(* ===== verification/Tx.v ===== *)
(** * Transactions ([tx.go])

    A transaction changes a state by patches: a keypath, an optional range, and a value.
    [Tx_Hash] is what its author signs; [MarshalProto] is the form that is stored and sent.

    Two codecs are interfaces here.  [JsonCodec] is [encoding/json] on the values of
    patches; its laws say that a value it can carry comes back, that white space in front
    does not matter, and that the text it writes starts and ends with something else than
    white space.  [ProtoCodec] is the protobuf library on the generated message types,
    whose law is that a message it accepts comes back.  Both have an instance below. *)

From S2P Require Import Prelude Types Keypath TreeTypes GoValue.

(** ** [bytes.TrimSpace] *)

(** The UTF-8 forms of the characters that [unicode.IsSpace] accepts. *)
Definition space_forms : list bytes :=
  [[x09]; [x0a]; [x0b]; [x0c]; [x0d]; [x20]; [xc2; x85]; [xc2; xa0]; [xe1; x9a; x80]; [xe2; x80; xa8]; [xe2; x80; xa9];
   [xe2; x80; xaf]; [xe2; x81; x9f]; [xe3; x80; x80]] ++
  ((λ b, [xe2; x80; b]) <$> [x80; x81; x82; x83; x84; x85; x86; x87; x88; x89; x8a]).

(** The characters that [s] starts with, taken off one by one; [forms] are their bytes. *)
Fixpoint trim_forms (forms : list bytes) (fuel : nat) (s : bytes) : bytes :=
  match fuel with
  | O => s
  | S fuel =>
      match List.find (has_prefix s) forms with
      | Some f => trim_forms forms fuel (drop (length f) s)
      | None => s
      end
  end.

Definition TrimLeft (s : bytes) : bytes := trim_forms space_forms (length s) s.
Definition TrimRight (s : bytes) : bytes := reverse (trim_forms (reverse <$> space_forms) (length s) (reverse s)).
Definition TrimSpace (s : bytes) : bytes := TrimRight (TrimLeft s).

(** ** JSON *)

Class JsonCodec := {
  json_Marshal : plain → outcome bytes;
  json_Unmarshal : bytes → outcome plain
}.

Class JsonLaws `{JsonCodec} := {
  json_value : plain → Prop;       (* the values that come back as they were *)
  json_roundtrip v : json_value v → ∃ bs, json_Marshal v = Ret bs ∧ json_Unmarshal bs = Ret v;
  json_space bs : json_Unmarshal (" "%byte :: bs) = json_Unmarshal bs;
  json_ends v bs p : json_Marshal v = Ret bs → TrimRight (p ++ bs) = p ++ bs
}.

(** [DeepCopyJSValue] *)
Definition DeepCopyJSValue `{JsonCodec} (v : plain) : outcome plain :=
  match json_Marshal v with
  | Ret bs => match json_Unmarshal bs with Ret v' => Ret v' | Running => Running | _ => Panic end
  | Running => Running
  | _ => Panic
  end.

(** ** Patches *)

Record Patch := mkPatch { patch_Keypath : Keypath; patch_Range : option Range; patch_Val : plain }.

(** [fmt.Sprintf] of an [int64] with [%v]. *)
Definition FormatInt (z : Z) : bytes := if decide (z < 0)%Z then "-"%byte :: FormatUint (- z) else FormatUint z.

Definition dot : byte := "."%byte.

Definition key_String (key : bytes) : bytes :=
  if decide (-1 < IndexByte key dot)%Z then ["["; x22]%byte ++ key ++ [x22; "]"]%byte else dot :: key.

====

◆ **What you will do**:
Repeat, exactly as they stand above, the lines from the line with "does not matter, and" to the line with "(** The characters", both lines included.

◆ **Expected answer**:
    does not matter, and that the text it writes starts and ends with something else than
    white space.  [ProtoCodec] is the protobuf library on the generated message types,
    whose law is that a message it accepts comes back.  Both have an instance below. *)

From S2P Require Import Prelude Types Keypath TreeTypes GoValue.

(** ** [bytes.TrimSpace] *)

(** The UTF-8 forms of the characters that [unicode.IsSpace] accepts. *)
Definition space_forms : list bytes :=
  [[x09]; [x0a]; [x0b]; [x0c]; [x0d]; [x20]; [xc2; x85]; [xc2; xa0]; [xe1; x9a; x80]; [xe2; x80; xa8]; [xe2; x80; xa9];
   [xe2; x80; xaf]; [xe2; x81; x9f]; [xe3; x80; x80]] ++
  ((λ b, [xe2; x80; b]) <$> [x80; x81; x82; x83; x84; x85; x86; x87; x88; x89; x8a]).

(** The characters that [s] starts with, taken off one by one; [forms] are their bytes. *)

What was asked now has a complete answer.